How's it going Cred Forums?

How's it going Cred Forums?
What're your thoughts right now?

More like this.

eh

Apologies, user, these two are all I currently have, though I think there's more on /wg/

I'm sad and gay

>24
>Alcoholic
>Living with parents after getting kicked out of my apartment for a drinking related incident
>Working on toning my shit down as far as the drinking goes
>Working part time job with shitty hours/seeking full time

I'm in the process of enlisting in the Navy but I'm just waiting to get my waivers back and then head to MEPS etc..

Despite being in a shitty situation, I have great family and friends helping me out and I've been laying down the wood on an old babysitter that I've reconnected with, which is interesting.

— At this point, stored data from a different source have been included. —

(** On a supported platform a positive interval in seconds is a positive
    interval in ticks. *)
Lemma Win98_interval_pos t :
  Win98.calibrated t ->
  ltb zero (Win98.GetInterval t) = true ->
  pos (Win98.m_interval t) = true.
Proof.
  intros Hc H. rewrite ltb_zero_pos in H. unfold Win98.GetInterval in H.
  destruct (Win98_perSecond_pos t Hc) as (m & e & E). rewrite E in H.
  eapply pos_div_pos_finite; eassumption.
Qed.

(** ** Runs of calls *)

Lemma run_app {I T} (step : call I -> T -> outcome T) cs1 cs2 t :
  run step (cs1 ++ cs2) t = bind (run step cs1 t) (run step cs2).
Proof.
  revert t. induction cs1 as [|c cs1 IH]; intros t; simpl; [reflexivity|].
  destruct (step c t) as [t1|]; simpl; [apply IH | reflexivity].
Qed.

Lemma Posix98_stops nows : forall b t,
  exists t', run (posix98_step b) (map CallStop nows) t = Done t' /\
             Posix98.m_startTime t' = Posix98.m_startTime t /\
             Posix98.m_interval t' = Posix98.m_interval t.
Proof.
  induction nows as [|n nows IH]; intros b t; simpl.
  - exists t. auto.
  - destruct (IH b (Posix98.Stop n t)) as (t' & E & H1 & H2).
    exists t'. auto.
Qed.

Lemma Timer11_stops nows : forall b t,
  exists t', run (timer11_step b) (map CallStop nows) t = Done t' /\
             Timer11.m_startTime t' = Timer11.m_startTime t /\
             Timer11.m_interval t' = Timer11.m_interval t.
Proof.
  induction nows as [|n nows IH]; intros b t; simpl.
  - exists t. auto.
  - destruct (IH b (Timer11.Stop n t)) as (t' & E & H1 & H2).
    exists t'. auto.
Qed.

Lemma Win98_Stop_done b now t :
  assert b (Win98.IsSupportedPlatform t) = Done tt ->
  Win98.Stop b now t = Done (Win98.set_stop t now).
Proof.
  intros H. unfold Win98.Stop.
  change (Win98.IsSupportedPlatform (Win98.set_stop t now))
    with (Win98.IsSupportedPlatform t).
  rewrite H. reflexivity.
Qed.

Lemma Win98_stops b nows : forall t,
  assert b (Win98.IsSupportedPlatform t) = Done tt ->
  exists t', run (win98_step b) (map CallStop nows) t = Done t' /\
             Win98.m_startTime t' = Win98.m_startTime t /\
             Win98.m_interval t' = Win98.m_interval t /\
             Win98.m_perSecond t' = Win98.m_perSecond t /\
             Win98.m_perMillisecond t' = Win98.m_perMillisecond t /\
             Win98.m_valid t' = Win98.m_valid t.
Proof.
  induction nows as [|n nows IH]; intros t H; simpl.
  - exists t. repeat split.
  - rewrite Win98_Stop_done by assumption. simpl.
    destruct (IH (Win98.set_stop t n) H) as (t' & E & H1).
    exists t'. split; [exact E | exact H1].
Qed.

(** ** Invariants of the reachable states *)

Lemma Done_inj {A} (a b : A) : Done a = Done b -> a = b.
Proof. intros H. injection H as H. exact H. Qed.

Lemma run_invariant {I T} (step : call I -> T -> outcome T) (Inv : T -> Prop) :
  (forall c t t', Inv t -> step c t = Done t' -> Inv t') ->
  forall cs t t', Inv t -> run step cs t = Done t' -> Inv t'.
Proof.
  intros Hstep cs. induction cs as [|c cs IH]; intros t t' Ht E; simpl in E.
  - injection E as <-. exact Ht.
  - destruct (step c t) as [t1|] eqn:E1; simpl in E; [|discriminate].
    eapply IH; [|exact E]. eapply Hstep; eassumption.
Qed.

Lemma timer11_reachable_valid b t :
  timer11_reachable b t -> valid (Timer11.m_interval t) = true.
Proof.
  intros [cs E]. revert E.
  apply (run_invariant (timer11_step b)
           (fun t => valid (Timer11.m_interval t) = true)); [|reflexivity].
  intros [r|now|now] t0 t1 H0 E; cbn [timer11_step] in E.
  - unfold Timer11.SetInterval in E.
    destruct (eqb r (of_Z 0)); [destruct b; cbn [assert bind] in E|];
      try discriminate; apply Done_inj in E; subst t1;
      [assumption|apply div_valid].
  - apply Done_inj in E; subst t1. exact H0.
  - apply Done_inj in E; subst t1. exact H0.
Qed.

Lemma posix98_reachable_valid b t :
  posix98_reachable b t -> valid (Posix98.m_interval t) = true.
Proof.
  intros [cs E]. revert E.
  apply (run_invariant (posix98_step b)
           (fun t => valid (Posix98.m_interval t) = true)); [|reflexivity].
  intros [r|now|now] t0 t1 H0 E; cbn [posix98_step] in E.
  - unfold Posix98.SetInterval in E.
    destruct (eqb r (of_Z 0)); [destruct b; cbn [assert bind] in E|];
      try discriminate; apply Done_inj in E; subst t1;
      [assumption|apply div_valid].
  - apply Done_inj in E; subst t1. exact H0.
  - apply Done_inj in E; subst t1. exact H0.
Qed.

Lemma win98_reachable_calibrated b q t :
  Win98.query_succeeded q -> win98_reachable b q t ->
  Win98.calibrated t /\ valid (Win98.m_interval t) = true.
Proof.
  intros [Hok HP] [cs E]. revert E.
  apply (run_invariant (win98_step b)
           (fun t => Win98.calibrated t /\ valid (Win98.m_interval t) = true)).
  - intros [r|now|now] t0 t1 [(Hv & [Hp1 Hp2] & Hm) Hi] E; cbn [win98_step] in E.
    + unfold Win98.SetInterval in E.
      destruct (eqb r (of_Z 0)); [destruct b; cbn [assert bind] in E|];
        try discriminate; apply Done_inj in E; subst t1.
      * repeat split; assumption.
      * repeat split; try assumption. apply div_valid.
    + unfold Win98.Start, Win98.IsSupportedPlatform in E. rewrite Hv in E.
      destruct b; cbn [assert bind] in E; apply Done_inj in E; subst t1;
        repeat split; assumption.
    + unfold Win98.Stop, Win98.IsSupportedPlatform in E.
      cbn [Win98.set_stop Win98.m_valid] in E. rewrite Hv in E.
      destruct b; cbn [assert bind] in E; apply Done_inj in E; subst t1;
        repeat split; assumption.
  - split; [|apply div_valid]. repeat split; try assumption; apply HP.
Qed.

(** ** The timer with equal instants *)

Lemma Win98_Start_done b now t :
  Win98.calibrated t ->
  Win98.Start b now t = Done (Win98.set_stop (Win98.set_start t now) now).
Proof.
  intros (Hv & _). unfold Win98.Start, Win98.IsSupportedPlatform.
  rewrite Hv. destruct b; reflexivity.
Qed.

Lemma Win98_elapsed_zero t :
  Win98.calibrated t -> Win98.m_stopTime t = Win98.m_startTime t ->
  Win98.GetElapsed t = zero.
Proof.
  intros Hc E. unfold Win98.GetElapsed. rewrite E, Int64_sub_diag.
  destruct (Win98_perMillisecond_pos t Hc) as (m & e & Em). rewrite Em.
  reflexivity.
Qed.

Lemma Win98_not_elapsed t :
  Win98.calibrated t -> Win98.m_stopTime t = Win98.m_startTime t ->
  ltb zero (Win98.GetInterval t) = true ->
  Win98.IntervalHasElapsed t = false.
Proof.
  intros Hc E Hp. unfold Win98.IntervalHasElapsed. rewrite E, Int64_sub_diag.
  apply geb_zero_pos. apply Win98_interval_pos; assumption.
Qed.

Lemma Posix98_elapsed_zero t :
  Posix98.m_stopTime t = Posix98.m_startTime t -> Posix98.GetElapsed t = zero.
Proof.
  intros E. unfold Posix98.GetElapsed. rewrite E, timersub_diag. reflexivity.
Qed.

Lemma Posix98_not_elapsed t :
  Posix98.m_stopTime t = Posix98.m_startTime t ->
  ltb zero (Posix98.GetInterval t) = true ->
  Posix98.IntervalHasElapsed t = false.
Proof.
  intros E Hp. unfold Posix98.IntervalHasElapsed. rewrite E, timersub_diag.
  rewrite ltb_zero_pos in Hp.
  change (add (of_Z (Posix98.tv_sec (Posix98.mkTimeval 0 0)))
              (div (of_Z (Posix98.tv_usec (Posix98.mkTimeval 0 0)))
                   (of_Z 1000000)))
    with (S754_zero false).
  apply geb_zero_pos. exact Hp.
Qed.

Lemma Timer11_elapsed_zero t :
  Timer11.m_stopTime t = Timer11.m_startTime t -> Timer11.GetElapsed t = zero.
Proof.
  intros E. rewrite Timer11_GetElapsed_eq, E, Int64_sub_diag. reflexivity.
Qed.

Lemma Timer11_not_elapsed t :
  valid (Timer11.m_interval t) = true ->
  Timer11.m_stopTime t = Timer11.m_startTime t ->
  ltb zero (Timer11.GetInterval t) = true ->
  Timer11.IntervalHasElapsed t = false.
Proof.
  intros Hv E Hp. rewrite Timer11_IntervalHasElapsed_eq, E, Int64_sub_diag.
  rewrite ltb_zero_pos in Hp.
  change (of_Z 0) with (S754_zero false).
  rewrite ltb_zero_pos_true; [reflexivity|].
  apply mul_pos_of_Z; [assumption | assumption | lia].
Qed.
Lemma nonempty_app : forall (A : Type) (l : list A) x r,
  nonempty ((l ++ [x]) ++ r) = true.
Proof. intros A [|y l] x r; reflexivity. Qed.

Lemma consume_stop : forall fuel g,
  consume isplit_next fuel (StopIteration, g) = Some ([], None).
Proof. intros [|fuel] g; reflexivity. Qed.

Lemma consume_raise : forall fuel e g,
  consume isplit_next fuel (Raise e, g) = Some ([], Some e).
Proof. intros [|fuel] e g; reflexivity. Qed.

Lemma consume_last : forall fuel f g,
  isplit_next g = (StopIteration, IFinished) ->
  consume isplit_next (S fuel) (Yield f, g) = Some ([f], None).
Proof. intros fuel f g H. simpl. rewrite H. destruct fuel; reflexivity. Qed.

(** ** Whitespace mode against [split_whitespace] *)

Lemma lstrip_nospace : forall chunk r,
  chunk <> [] -> nospace chunk -> lstrip (chunk ++ r) = chunk ++ r.
Proof.
  intros [|c chunk] r Hne Hns; [congruence|].
  inversion Hns as [|? ? Hc _]; subst. simpl. rewrite Hc. reflexivity.
Qed.

Lemma break_word_nospace : forall chunk r,
  nospace chunk ->
  break_word (chunk ++ r) = (chunk ++ fst (break_word r), snd (break_word r)).
Proof.
  induction chunk as [|c chunk IH]; intros r Hns; simpl.
  - destruct (break_word r); reflexivity.
  - inversion Hns as [|? ? Hc Hns']; subst. rewrite Hc, IH by assumption.
    reflexivity.
Qed.

Lemma break_word_space : forall c s,
  isspace c = true -> break_word (c :: s) = ([], c :: s).
Proof. intros c s H. simpl. rewrite H. reflexivity. Qed.

Lemma split_whitespace_space : forall n c s,
  isspace c = true -> split_whitespace n (c :: s) = split_whitespace n s.
Proof. intros [|n] c s H; simpl; rewrite H; reflexivity. Qed.

Lemma split_whitespace_nil : forall n, split_whitespace n [] = [].
Proof. intros [|n]; reflexivity. Qed.

Lemma split_whitespace_0 : forall t,
  lstrip t = t -> t <> [] -> split_whitespace 0 t = [t].
Proof.
  intros t H Hne. simpl. rewrite H. destruct t; [congruence | reflexivity].
Qed.

Lemma split_whitespace_S : forall n t,
  lstrip t = t -> t <> [] ->
  split_whitespace (S n) t =
  fst (break_word t) :: split_whitespace n (snd (break_word t)).
Proof.
  intros n t H Hne.
  change (split_whitespace (S n) t)
    with (match lstrip t with
          | [] => []
          | u => let (w, r') := break_word u in w :: split_whitespace n r'
          end).
  rewrite H. destruct t as [|c t]; [congruence|].
  destruct (break_word (c :: t)). reflexivity.
Qed.

Lemma app_not_nil : forall (chunk r : list ascii), chunk <> [] -> chunk ++ r <> [].
Proof. intros [|c chunk] r H; [congruence | discriminate]. Qed.
(** * PixelProvenance: payload codec, bit-plane channel and perceptual scanner

    A shallow embedding of the encode and decode paths of the repository,
    one module for each source file:

    - [DevTagStrip]: [simpleHash], [buildPayload] and [renderToCanvas] of
      [DevTagStrip.tsx];
    - [DevTagScope]: [buildHierarchicalPayload], the LSB embedding of
      [renderShadowWithHierarchy] and the scope built by the [DevTagScope]
      component;
    - [Strip] ([decode-devtag.ts]) and [Shadow] ([decode-shadow.ts]):
      [findMagic], [parsePayload], [decodeFromPNG];
    - [DevTag] ([DevTag.tsx]): [generatePerceptualPattern];
    - [Decode] ([decoder/decode.ts]): [generatePattern], [extractTile],
      [compare], [scan];
    - [DecodeNoise] ([decoder/decode-noise.ts]): [extractTileHash],
      [scanImage].

    JavaScript numbers that hold integers are modelled by [Z], with the
    32-bit wrap-around of the bitwise operators written out.  Strings are
    lists of UTF-16 code units.  Array reads that fall outside the array
    yield [Undefined].  The definitions come first, the properties after
    them. *)

From Stdlib Require Import ZArith List Bool Lia Reals Lra Zfloor.
From Stdlib Require String Ascii.
From stdpp Require Import base list.
Import ListNotations.
Import String.StringSyntax.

Could be a lot worse but I need to get out of this town.

Hope everyones night is going good though!

Are you sad because you're gay or gay because you're sad? Care to elaborate?

I'm thinking about how much I hate myself for spending so much time on this website

I had an alcoholic room mate lock himself out of the apartment naked while I was away on a trip. Neighbor lent him some pants while he broke a window to get back inside. Was it this bad user ?

Glad you're staying positive Cred Forumsro, good luck in the Navy

Aren't we all

lots of suicidal thoughts
want to be a decent and upstanding member of society
can't because i have fucking problems and demons and fucked up fetishes that i got during childhood
which now that i'm an adulthood are serious as shit
22 and just bought land with the love of my life and through a vicarious loan will have a house paid off by like july
i know 30+ year olds still working for rent so
it's like i have it really sweet i really do
but i can't stop being a fucking depraved monster in my head
i'm worried something is going to happen that is going to corner me into killing myself
want HRT
want to join the navy
want to live out my days in comfort with my lover
i'm so fucking scared though

Fuck, sounds difficult user, have you sought any medical/mental help?

no because of trust issues
if i seek help they're going to incept on me
that's what i feel like anyway
i don't feel like there is actual help out there

incept is the wrong word...but you know that first scene in Inception where they interact with people and they all turn towards them and basically start trying to kill them?

that's my worst fucking nightmare, symbolically, what i feel would happen if i looked anyone but my lover in the face

>What're your thoughts right now?

Suicide. But it'll pass, this happen like every other week. And I'll go back to being a drain on people and an utter waste of life.

Cant complain and pretty light headed. My deprivation therapy theory kinda works and that makes me glad

I'm just about in mid-life. Not successful but not in trouble. I miss everyone being young. I kept myself emotionally healthy but it seems nobody else could.

told myself i wouldn't drink alone for two weeks

that was two days ago

guess who's drunk

don't you hate when you look at a thread of "Local women nudes" at it's all like 125px semi nudes of fat cunts who graduated high school in like 2002, like fuck, just looking to see women i know naked, not fucking gaping ancient crevaces

There really should be better porn on the internet. Seriously.

I miss soft core, there were really some beautiful female forms. I don't need to see the other guys dick go in I can figure that shit out myself.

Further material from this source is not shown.